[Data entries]

——————

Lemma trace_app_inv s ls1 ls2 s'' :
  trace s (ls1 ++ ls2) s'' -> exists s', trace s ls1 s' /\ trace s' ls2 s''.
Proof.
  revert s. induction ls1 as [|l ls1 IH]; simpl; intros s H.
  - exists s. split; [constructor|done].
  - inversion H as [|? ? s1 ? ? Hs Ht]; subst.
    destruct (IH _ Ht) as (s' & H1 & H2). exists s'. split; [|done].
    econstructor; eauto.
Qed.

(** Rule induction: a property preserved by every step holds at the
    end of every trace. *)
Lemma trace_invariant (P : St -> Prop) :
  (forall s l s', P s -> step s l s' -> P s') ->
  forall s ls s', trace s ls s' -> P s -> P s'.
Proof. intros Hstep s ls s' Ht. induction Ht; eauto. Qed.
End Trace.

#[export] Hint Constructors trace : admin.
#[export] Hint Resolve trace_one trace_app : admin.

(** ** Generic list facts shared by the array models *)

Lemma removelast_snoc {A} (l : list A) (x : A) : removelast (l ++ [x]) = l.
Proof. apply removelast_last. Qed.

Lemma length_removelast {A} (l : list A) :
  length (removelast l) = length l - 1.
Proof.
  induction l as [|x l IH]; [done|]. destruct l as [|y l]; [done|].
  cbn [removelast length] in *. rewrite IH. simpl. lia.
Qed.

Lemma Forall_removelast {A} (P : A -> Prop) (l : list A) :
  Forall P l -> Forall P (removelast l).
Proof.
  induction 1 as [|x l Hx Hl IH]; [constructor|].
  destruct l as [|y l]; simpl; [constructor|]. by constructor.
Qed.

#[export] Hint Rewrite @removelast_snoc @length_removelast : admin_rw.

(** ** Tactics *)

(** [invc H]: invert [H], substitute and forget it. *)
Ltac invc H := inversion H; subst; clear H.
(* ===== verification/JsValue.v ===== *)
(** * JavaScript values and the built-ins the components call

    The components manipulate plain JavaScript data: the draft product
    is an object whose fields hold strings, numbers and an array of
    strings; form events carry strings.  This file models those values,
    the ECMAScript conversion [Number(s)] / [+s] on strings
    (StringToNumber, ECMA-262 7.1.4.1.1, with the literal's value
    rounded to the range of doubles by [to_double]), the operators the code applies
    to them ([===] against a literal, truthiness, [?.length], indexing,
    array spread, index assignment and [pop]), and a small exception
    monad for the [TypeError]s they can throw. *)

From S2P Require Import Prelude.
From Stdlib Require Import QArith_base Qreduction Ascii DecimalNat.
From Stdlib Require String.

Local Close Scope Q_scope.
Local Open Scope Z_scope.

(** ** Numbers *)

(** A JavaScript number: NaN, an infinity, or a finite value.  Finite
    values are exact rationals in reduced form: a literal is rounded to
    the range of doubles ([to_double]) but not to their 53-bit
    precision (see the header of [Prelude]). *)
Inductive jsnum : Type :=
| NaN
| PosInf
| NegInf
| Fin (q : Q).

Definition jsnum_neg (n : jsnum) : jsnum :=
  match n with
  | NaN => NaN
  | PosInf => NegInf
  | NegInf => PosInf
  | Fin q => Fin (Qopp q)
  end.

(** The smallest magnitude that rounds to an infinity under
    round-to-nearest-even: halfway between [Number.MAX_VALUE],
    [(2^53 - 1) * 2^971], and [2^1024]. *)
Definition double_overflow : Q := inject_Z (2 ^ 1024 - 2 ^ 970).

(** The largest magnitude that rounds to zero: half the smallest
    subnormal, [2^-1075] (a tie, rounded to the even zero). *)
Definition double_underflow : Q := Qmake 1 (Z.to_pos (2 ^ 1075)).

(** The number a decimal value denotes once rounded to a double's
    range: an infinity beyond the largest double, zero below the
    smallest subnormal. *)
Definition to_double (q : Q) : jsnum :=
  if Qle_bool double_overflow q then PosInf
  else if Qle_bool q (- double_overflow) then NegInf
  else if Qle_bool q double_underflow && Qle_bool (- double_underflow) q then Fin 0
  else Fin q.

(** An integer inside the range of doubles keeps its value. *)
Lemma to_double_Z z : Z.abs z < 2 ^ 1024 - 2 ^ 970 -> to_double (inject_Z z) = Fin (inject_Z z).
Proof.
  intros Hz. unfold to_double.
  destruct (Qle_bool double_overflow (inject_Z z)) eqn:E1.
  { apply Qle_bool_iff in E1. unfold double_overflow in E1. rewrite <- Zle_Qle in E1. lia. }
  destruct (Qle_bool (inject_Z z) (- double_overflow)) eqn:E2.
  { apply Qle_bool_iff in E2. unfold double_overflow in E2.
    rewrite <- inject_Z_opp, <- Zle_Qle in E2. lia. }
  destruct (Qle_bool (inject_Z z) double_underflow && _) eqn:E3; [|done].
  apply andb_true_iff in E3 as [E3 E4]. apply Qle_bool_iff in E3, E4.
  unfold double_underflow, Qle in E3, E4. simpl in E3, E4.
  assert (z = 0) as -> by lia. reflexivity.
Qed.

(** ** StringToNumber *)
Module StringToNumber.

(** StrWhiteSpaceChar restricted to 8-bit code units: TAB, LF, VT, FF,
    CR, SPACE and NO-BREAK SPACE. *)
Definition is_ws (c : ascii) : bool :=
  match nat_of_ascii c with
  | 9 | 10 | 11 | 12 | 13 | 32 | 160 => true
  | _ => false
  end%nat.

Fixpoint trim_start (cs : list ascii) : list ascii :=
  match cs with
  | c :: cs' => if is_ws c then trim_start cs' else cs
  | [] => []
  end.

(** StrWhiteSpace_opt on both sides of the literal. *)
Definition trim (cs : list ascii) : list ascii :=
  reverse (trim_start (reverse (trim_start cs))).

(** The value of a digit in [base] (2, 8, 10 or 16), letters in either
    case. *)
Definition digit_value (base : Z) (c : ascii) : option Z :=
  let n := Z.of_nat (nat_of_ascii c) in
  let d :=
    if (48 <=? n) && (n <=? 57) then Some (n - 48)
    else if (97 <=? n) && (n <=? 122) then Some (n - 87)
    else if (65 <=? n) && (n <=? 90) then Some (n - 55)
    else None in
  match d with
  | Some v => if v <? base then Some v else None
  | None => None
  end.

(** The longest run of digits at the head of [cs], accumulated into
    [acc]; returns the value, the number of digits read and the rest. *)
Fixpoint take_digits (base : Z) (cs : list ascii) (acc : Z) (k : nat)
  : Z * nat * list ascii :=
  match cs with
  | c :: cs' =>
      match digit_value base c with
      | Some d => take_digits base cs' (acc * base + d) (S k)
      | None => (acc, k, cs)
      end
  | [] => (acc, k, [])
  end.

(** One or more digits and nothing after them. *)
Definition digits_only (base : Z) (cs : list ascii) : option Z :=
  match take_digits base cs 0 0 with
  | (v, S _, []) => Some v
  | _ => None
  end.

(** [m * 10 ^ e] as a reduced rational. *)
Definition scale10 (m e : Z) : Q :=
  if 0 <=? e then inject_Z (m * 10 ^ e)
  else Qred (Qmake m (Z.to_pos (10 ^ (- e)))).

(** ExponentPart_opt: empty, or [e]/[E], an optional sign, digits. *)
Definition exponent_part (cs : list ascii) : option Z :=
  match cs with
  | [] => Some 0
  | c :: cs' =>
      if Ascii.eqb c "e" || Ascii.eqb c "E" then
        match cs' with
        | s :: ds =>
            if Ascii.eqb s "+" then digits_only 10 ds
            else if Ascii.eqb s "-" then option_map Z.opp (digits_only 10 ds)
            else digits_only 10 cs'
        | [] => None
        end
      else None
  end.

——————

WORK REQUIRED:
Copy out the records once more, exactly as they are written.

RESPONSE TO THE EXERCISE:
Lemma trace_app_inv s ls1 ls2 s'' :
  trace s (ls1 ++ ls2) s'' -> exists s', trace s ls1 s' /\ trace s' ls2 s''.
Proof.
  revert s. induction ls1 as [|l ls1 IH]; simpl; intros s H.
  - exists s. split; [constructor|done].
  - inversion H as [|? ? s1 ? ? Hs Ht]; subst.
    destruct (IH _ Ht) as (s' & H1 & H2). exists s'. split; [|done].
    econstructor; eauto.
Qed.

(** Rule induction: a property preserved by every step holds at the
    end of every trace. *)
Lemma trace_invariant (P : St -> Prop) :
  (forall s l s', P s -> step s l s' -> P s') ->
  forall s ls s', trace s ls s' -> P s -> P s'.
Proof. intros Hstep s ls s' Ht. induction Ht; eauto. Qed.
End Trace.

#[export] Hint Constructors trace : admin.
#[export] Hint Resolve trace_one trace_app : admin.

(** ** Generic list facts shared by the array models *)

Lemma removelast_snoc {A} (l : list A) (x : A) : removelast (l ++ [x]) = l.
Proof. apply removelast_last. Qed.

Lemma length_removelast {A} (l : list A) :
  length (removelast l) = length l - 1.
Proof.
  induction l as [|x l IH]; [done|]. destruct l as [|y l]; [done|].
  cbn [removelast length] in *. rewrite IH. simpl. lia.
Qed.

Lemma Forall_removelast {A} (P : A -> Prop) (l : list A) :
  Forall P l -> Forall P (removelast l).
Proof.
  induction 1 as [|x l Hx Hl IH]; [constructor|].
  destruct l as [|y l]; simpl; [constructor|]. by constructor.
Qed.

#[export] Hint Rewrite @removelast_snoc @length_removelast : admin_rw.

(** ** Tactics *)

(** [invc H]: invert [H], substitute and forget it. *)
Ltac invc H := inversion H; subst; clear H.
(* ===== verification/JsValue.v ===== *)
(** * JavaScript values and the built-ins the components call

    The components manipulate plain JavaScript data: the draft product
    is an object whose fields hold strings, numbers and an array of
    strings; form events carry strings.  This file models those values,
    the ECMAScript conversion [Number(s)] / [+s] on strings
    (StringToNumber, ECMA-262 7.1.4.1.1, with the literal's value
    rounded to the range of doubles by [to_double]), the operators the code applies
    to them ([===] against a literal, truthiness, [?.length], indexing,
    array spread, index assignment and [pop]), and a small exception
    monad for the [TypeError]s they can throw. *)

From S2P Require Import Prelude.
From Stdlib Require Import QArith_base Qreduction Ascii DecimalNat.
From Stdlib Require String.

Local Close Scope Q_scope.
Local Open Scope Z_scope.

(** ** Numbers *)

(** A JavaScript number: NaN, an infinity, or a finite value.  Finite
    values are exact rationals in reduced form: a literal is rounded to
    the range of doubles ([to_double]) but not to their 53-bit
    precision (see the header of [Prelude]). *)
Inductive jsnum : Type :=
| NaN
| PosInf
| NegInf
| Fin (q : Q).

Definition jsnum_neg (n : jsnum) : jsnum :=
  match n with
  | NaN => NaN
  | PosInf => NegInf
  | NegInf => PosInf
  | Fin q => Fin (Qopp q)
  end.

(** The smallest magnitude that rounds to an infinity under
    round-to-nearest-even: halfway between [Number.MAX_VALUE],
    [(2^53 - 1) * 2^971], and [2^1024]. *)
Definition double_overflow : Q := inject_Z (2 ^ 1024 - 2 ^ 970).

(** The largest magnitude that rounds to zero: half the smallest
    subnormal, [2^-1075] (a tie, rounded to the even zero). *)
Definition double_underflow : Q := Qmake 1 (Z.to_pos (2 ^ 1075)).

(** The number a decimal value denotes once rounded to a double's
    range: an infinity beyond the largest double, zero below the
    smallest subnormal. *)
Definition to_double (q : Q) : jsnum :=
  if Qle_bool double_overflow q then PosInf
  else if Qle_bool q (- double_overflow) then NegInf
  else if Qle_bool q double_underflow && Qle_bool (- double_underflow) q then Fin 0
  else Fin q.

(** An integer inside the range of doubles keeps its value. *)
Lemma to_double_Z z : Z.abs z < 2 ^ 1024 - 2 ^ 970 -> to_double (inject_Z z) = Fin (inject_Z z).
Proof.
  intros Hz. unfold to_double.
  destruct (Qle_bool double_overflow (inject_Z z)) eqn:E1.
  { apply Qle_bool_iff in E1. unfold double_overflow in E1. rewrite <- Zle_Qle in E1. lia. }
  destruct (Qle_bool (inject_Z z) (- double_overflow)) eqn:E2.
  { apply Qle_bool_iff in E2. unfold double_overflow in E2.
    rewrite <- inject_Z_opp, <- Zle_Qle in E2. lia. }
  destruct (Qle_bool (inject_Z z) double_underflow && _) eqn:E3; [|done].
  apply andb_true_iff in E3 as [E3 E4]. apply Qle_bool_iff in E3, E4.
  unfold double_underflow, Qle in E3, E4. simpl in E3, E4.
  assert (z = 0) as -> by lia. reflexivity.
Qed.

(** ** StringToNumber *)
Module StringToNumber.

(** StrWhiteSpaceChar restricted to 8-bit code units: TAB, LF, VT, FF,
    CR, SPACE and NO-BREAK SPACE. *)
Definition is_ws (c : ascii) : bool :=
  match nat_of_ascii c with
  | 9 | 10 | 11 | 12 | 13 | 32 | 160 => true
  | _ => false
  end%nat.

Fixpoint trim_start (cs : list ascii) : list ascii :=
  match cs with
  | c :: cs' => if is_ws c then trim_start cs' else cs
  | [] => []
  end.

(** StrWhiteSpace_opt on both sides of the literal. *)
Definition trim (cs : list ascii) : list ascii :=
  reverse (trim_start (reverse (trim_start cs))).

(** The value of a digit in [base] (2, 8, 10 or 16), letters in either
    case. *)
Definition digit_value (base : Z) (c : ascii) : option Z :=
  let n := Z.of_nat (nat_of_ascii c) in
  let d :=
    if (48 <=? n) && (n <=? 57) then Some (n - 48)
    else if (97 <=? n) && (n <=? 122) then Some (n - 87)
    else if (65 <=? n) && (n <=? 90) then Some (n - 55)
    else None in
  match d with
  | Some v => if v <? base then Some v else None
  | None => None
  end.

(** The longest run of digits at the head of [cs], accumulated into
    [acc]; returns the value, the number of digits read and the rest. *)
Fixpoint take_digits (base : Z) (cs : list ascii) (acc : Z) (k : nat)
  : Z * nat * list ascii :=
  match cs with
  | c :: cs' =>
      match digit_value base c with
      | Some d => take_digits base cs' (acc * base + d) (S k)
      | None => (acc, k, cs)
      end
  | [] => (acc, k, [])
  end.

(** One or more digits and nothing after them. *)
Definition digits_only (base : Z) (cs : list ascii) : option Z :=
  match take_digits base cs 0 0 with
  | (v, S _, []) => Some v
  | _ => None
  end.

(** [m * 10 ^ e] as a reduced rational. *)
Definition scale10 (m e : Z) : Q :=
  if 0 <=? e then inject_Z (m * 10 ^ e)
  else Qred (Qmake m (Z.to_pos (10 ^ (- e)))).

(** ExponentPart_opt: empty, or [e]/[E], an optional sign, digits. *)
Definition exponent_part (cs : list ascii) : option Z :=
  match cs with
  | [] => Some 0
  | c :: cs' =>
      if Ascii.eqb c "e" || Ascii.eqb c "E" then
        match cs' with
        | s :: ds =>
            if Ascii.eqb s "+" then digits_only 10 ds
            else if Ascii.eqb s "-" then option_map Z.opp (digits_only 10 ds)
            else digits_only 10 cs'
        | [] => None
        end
      else None
  end.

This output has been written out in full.